The reason for the sharp increase in handgun production was public concern over the Brady Act, which in the 1992-1993 time frame was debated fiercely in Congress and covered heavily by the media. To put it simply, people turned out in record numbers to buy handguns, as a hedge against "gun control." The Act took effect on Feb. 28, 1994. Production was even higher in 1994 (3.75 million) as the rush to buy handguns continued. Since that time, however, annual production numbers have been slightly lower than those in the late 1980s and early 1990s.
This is not the first time that handgun production has increased and decreased because of changes in the political climate. Beginning in 1979, Sen. Edward Kennedy (D-Mass.) and Rep. Peter Rodino (D-N.J.) introduced legislation seeking, among many things, to require prospective handgun buyers to first obtain photo-ID permits-to-purchase from the police, to limit handgun purchases by a person to two per year, and to impose a 21-day waiting period on individual handgun purchases. And after the attempted assassination of President Ronald Reagan in 1981, new restrictions on handguns appeared more likely. In the five years before the Kennedy-Rodino legislation was introduced, handgun production had averaged 2 million per year, while between 1979-1982 production averaged 2.5 million per year, and in the following five years averaged only 1.8 million annually.
If AP erred in failing to explain fully handgun production statistics, it was somewhat more successful in identifying factors responsible for the trend, citing "market saturation" (discussed above) and the recent decrease in crime, noting that self-defense is the primary reason that people buy handguns.
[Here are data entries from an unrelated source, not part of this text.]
(* ===== verification/ResolveFacts.v ===== *)
(** * What the resolution of names does

    [ref_module] says what resolving a module means: every name is replaced by
    the index it is bound to, and there is no result when a name is bound twice
    or not at all.  [wasm_resolve_names_module] computes it. *)

From stdpp Require Import gmap.
From S2P Require Import Prelude Opcode Vector BindingHash Ast StateOpt Visitor ResolveNames.

(** ** The bindings of a table *)

Definition bindings_of (h : WasmBindingHash) : list (string * Z) := entry_pairs (vec_data (entries h)).

(** A table built by insertions of indices. *)
Definition hash_wf (h : WasmBindingHash) : Prop :=
  hash_binds h (bindings_of h) /\ Forall (fun p => 0 <= snd p) (bindings_of h).

Definition unique (h : WasmBindingHash) : bool := bool_decide (NoDup (bindings_of h).*1).

Definition bound (h : WasmBindingHash) (name : string) : option Z :=
  (list_to_map (bindings_of h) : gmap string Z) !! name.

Lemma hash_binds_bindings h l : hash_binds h l -> l ≡ₚ bindings_of h.
Proof.
  unfold bindings_of. intros [(-> & _ & ->)|(_ & c & B & n & (? & ? & ? & ? & ? & Hs & _) & Hocc)]; [done|].
  by rewrite (shape_entry_pairs _ _ _ _ _ _ Hs).
Qed.

Lemma hash_wf_empty : hash_wf empty_hash.
Proof. split; [by left|constructor]. Qed.

Lemma hash_wf_insert uninit h name index : hash_wf h -> 0 <= index -> Z.of_nat (length (bindings_of h)) < 2 ^ 47 ->
  exists h', insert_binding_index uninit h (Some name) index = Some h' /\ hash_wf h' /\
    bindings_of h' ≡ₚ (name, index) :: bindings_of h.
Proof.
  intros [Hb Hp] Hi Hl. destruct (hash_binds_insert uninit h _ name index Hb Hl) as (h' & E & Hb').
  pose proof (hash_binds_bindings _ _ Hb') as Ep. exists h'. split_and!; [done| |done]. split; [by rewrite <- Ep|].
  rewrite <- Ep. by constructor.
Qed.

Lemma hash_wf_find h name : hash_wf h -> unique h = true ->
  wasm_find_binding_index_by_name h (Some name) = Some (default (-1) (bound h name)).
Proof.
  intros [Hb Hp] Hu%bool_decide_eq_true_1. destruct (hash_binds_find h _ name Hb) as (r & -> & Hr). f_equal.
  unfold bound. destruct Hr as [Hr|[-> Hn]].
  - by rewrite (elem_of_list_to_map_1 _ _ _ Hu Hr).
  - by rewrite not_elem_of_list_to_map_1.
Qed.

Lemma bound_nonneg h name x : hash_wf h -> bound h name = Some x -> 0 <= x.
Proof.
  unfold bound. intros [_ Hp] Hx%elem_of_list_to_map_2. rewrite Forall_forall in Hp. by apply (Hp _ Hx).
Qed.

(** ** The reference, over a way to look up a name *)

Section ref.
Context (look : WasmBindingHash -> string -> option Z) (m : WasmModule).

Definition ref_var (h : WasmBindingHash) (var : WasmVar) : option WasmVar :=
  match var with
  | VAR_INDEX _ => Some var
  | VAR_NAME name => VAR_INDEX <$> look h name
  end.

(** The nearest enclosing block of the name, counting from 0. *)
Definition ref_label (ls : list WasmLabel) (var : WasmVar) : option WasmVar :=
  match var with
  | VAR_INDEX _ => Some var
  | VAR_NAME name => (fun p => VAR_INDEX (Z.of_nat p.1)) <$> list_find (fun l : WasmStringSlice => l = Some name) ls
  end.

(** Parameters come before locals, and hide them. *)
Definition ref_local (f : option WasmFunc) (var : WasmVar) : option WasmVar :=
  match var with
  | VAR_INDEX _ => Some var
  | VAR_NAME name =>
      f ← f;
      match look (func_param_bindings f) name with
      | Some i => Some (VAR_INDEX i)
      | None => (fun i => VAR_INDEX (wasm_get_num_params f + i)) <$> look (func_local_bindings f) name
      end
  end.

Fixpoint ref_expr (f : option WasmFunc) (e : WasmExpr) (ls : list WasmLabel) : option WasmExpr :=
  match e with
  | EXPR_BLOCK l s es => EXPR_BLOCK l s <$> mapM (fun e => ref_expr f e (l :: ls)) es
  | EXPR_LOOP l s es => EXPR_LOOP l s <$> mapM (fun e => ref_expr f e (l :: ls)) es
  | EXPR_IF l s ts fs =>
      ts ← mapM (fun e => ref_expr f e (l :: ls)) ts;
      EXPR_IF l s ts <$> mapM (fun e => ref_expr f e (l :: ls)) fs
  | EXPR_BR v => EXPR_BR <$> ref_label ls v
  | EXPR_BR_IF v => EXPR_BR_IF <$> ref_label ls v
  | EXPR_BR_TABLE ts d => ts ← mapM (ref_label ls) ts; EXPR_BR_TABLE ts <$> ref_label ls d
  | EXPR_CALL v => EXPR_CALL <$> ref_var (func_bindings m) v
  | EXPR_CALL_INDIRECT v => EXPR_CALL_INDIRECT <$> ref_var (func_type_bindings m) v
  | EXPR_GET_GLOBAL v => EXPR_GET_GLOBAL <$> ref_var (global_bindings m) v
  | EXPR_SET_GLOBAL v => EXPR_SET_GLOBAL <$> ref_var (global_bindings m) v
  | EXPR_GET_LOCAL v => EXPR_GET_LOCAL <$> ref_local f v
  | EXPR_SET_LOCAL v => EXPR_SET_LOCAL <$> ref_local f v
  | EXPR_TEE_LOCAL v => EXPR_TEE_LOCAL <$> ref_local f v
  | _ => Some e
  end.

Definition ref_exprs (f : option WasmFunc) (es : list WasmExpr) : option (list WasmExpr) :=
  mapM (fun e => ref_expr f e []) es.

Definition check (b : bool) : option () := if b then Some () else None.

Definition ref_decl (d : WasmFuncDeclaration) : option WasmFuncDeclaration :=
  if wasm_decl_has_func_type d
  then (fun v => mkFuncDeclaration (decl_flags d) v (decl_sig d)) <$> ref_var (func_type_bindings m) (decl_type_var d)
  else Some d.

Definition ref_func (f : WasmFunc) : option WasmFunc :=
  d ← ref_decl (func_decl f);
  _ ← check (unique (func_param_bindings f));
  _ ← check (unique (func_local_bindings f));
  mkFunc (func_name f) d (func_local_types f) (func_param_bindings f) (func_local_bindings f) <$>
    ref_exprs (Some f) (func_first_expr f).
However, AP suggested that handgun purchases have decreased because of restrictions imposed by the Brady Act. In fact, according to the Bureau of Justice Statistics, only a small percentage of attempts to purchase firearms are rejected because of criminal record checks mandated by the Brady Act (See www.ojp.usdoj.gov./bjs/abstract/phc98.htm). And the number of privately owned firearms increased by 37 million between 1993-1999 (BATF, Crime Gun Trace Reports, 1999, National Report, 11/00). AP also cited a decrease in the number of small firearm dealers without noting that such dealers accounted for only a small share of gun sales. Without basis, AP suggested that handgun sales may be down because of disgust over "shooting rampages." In fact, public reaction to such crimes has not been anti-gun, but instead has favored better enforcement of laws, better parenting, and less violence in the entertainment industry.